SelectByFIRST
We now demonstrate how to use FIRST for factor selection within the sklearn.pipeline.Pipeline via SelectByFIRST class. If you have not installed pyfirst, please uncomment and run %pip install pyfirst below before proceeding.
# %pip install pyfirst
Imports
import numpy as np
from pyfirst import SelectByFIRST
from sklearn.pipeline import Pipeline
from sklearn.ensemble import RandomForestRegressor, RandomForestClassifier
from sklearn.model_selection import train_test_split
from sklearn.datasets import fetch_california_housing, load_breast_cancer
Regression
Fetch Data
housing = fetch_california_housing()
X = housing.data
y = np.log(housing.target)
X_train, X_test, y_train, y_test = train_test_split(X, y, test_size=0.2, random_state=43)
Build Pipeline and Train
pipe = Pipeline([
('selector', SelectByFIRST(regression=True,approx_knn=True,random_state=43)),
('estimator', RandomForestRegressor(random_state=43))
]).fit(X_train, y_train)
Test \(R^2\) vs Full Model
pipe.score(X_test, y_test)
0.8536872726940326
full = RandomForestRegressor(random_state=43).fit(X_train, y_train)
full.score(X_test, y_test)
0.8459557819565909
pipe['selector'].get_feature_importance()
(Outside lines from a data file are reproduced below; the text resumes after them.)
Lemma flips_involutive (qs : list nat) (i : Z) : flips qs (flips qs i) = i.
Proof.
  induction qs as [|q qs IH]; simpl; [reflexivity|].
  now rewrite flips_flip, flip_flip, IH.
Qed.

Lemma bit_flips (qs : list nat) (q : nat) (i : Z) :
  NoDup qs -> bit (flips qs i) q = xorb (bit i q) (existsb (Nat.eqb q) qs).
Proof.
  induction qs as [|q' qs IH]; intros Hnd; simpl; [now rewrite xorb_false_r|].
  inversion Hnd as [|? ? Hnin Hnd']; subst.
  rewrite bit_flip, IH by exact Hnd'. rewrite Nat.eqb_sym.
  destruct (Nat.eqb_spec q q') as [->|Hne]; simpl.
  - replace (existsb (Nat.eqb q') qs) with false.
    + now destruct (bit i q').
    + symmetry. apply Bool.not_true_iff_false. rewrite existsb_exists.
      intros [y [Hy Heq]]. apply Nat.eqb_eq in Heq. subst. contradiction.
  - now rewrite xorb_false_r.
Qed.

Lemma run_x_layer (qs : list nat) (psi : state) :
  run_gates (map XGate qs) psi ≡ (fun i => psi (flips qs i)).
Proof.
  revert psi. induction qs as [|q qs IH]; intros psi i; [reflexivity|].
  cbn [map]. rewrite run_gates_cons, IH. reflexivity.
Qed.

End Circuit.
array([0.00734335, 0. , 0. , 0. , 0. ,
0.01010999, 0.13941309, 0.15473792])
Comparable test \(R^2\) is observed from the random forest model fitted on the 4 factors identified by FIRST versus the random forest model fitted on the entire set of factors.
Binary Classification
Fetch Data
cancer = load_breast_cancer()
X = cancer.data
y = cancer.target
X_train, X_test, y_train, y_test = train_test_split(X, y, test_size=0.2, random_state=43)
Build Pipeline and Train
pipe = Pipeline([
('selector', SelectByFIRST(regression=False,random_state=43)),
('estimator', RandomForestClassifier(random_state=43))
]).fit(X_train, y_train)
Test Accuracy vs Full Model
pipe.score(X_test, y_test)
0.9736842105263158
full = RandomForestClassifier(random_state=43).fit(X_train, y_train)
full.score(X_test, y_test)
0.9912280701754386
pipe['selector'].get_feature_importance()
array([0. , 0.04416144, 0.01358814, 0. , 0. ,
0. , 0. , 0. , 0. , 0. ,
0. , 0. , 0.00339703, 0. , 0. ,
0. , 0. , 0. , 0. , 0. ,
0. , 0. , 0.00339703, 0.0101911 , 0.14267543,
0. , 0. , 0. , 0. , 0. ])
Comparable test accuracy is observed from the random forest model fitted on the 6 factors identified by FIRST versus the random forest model fitted on the entire set of factors.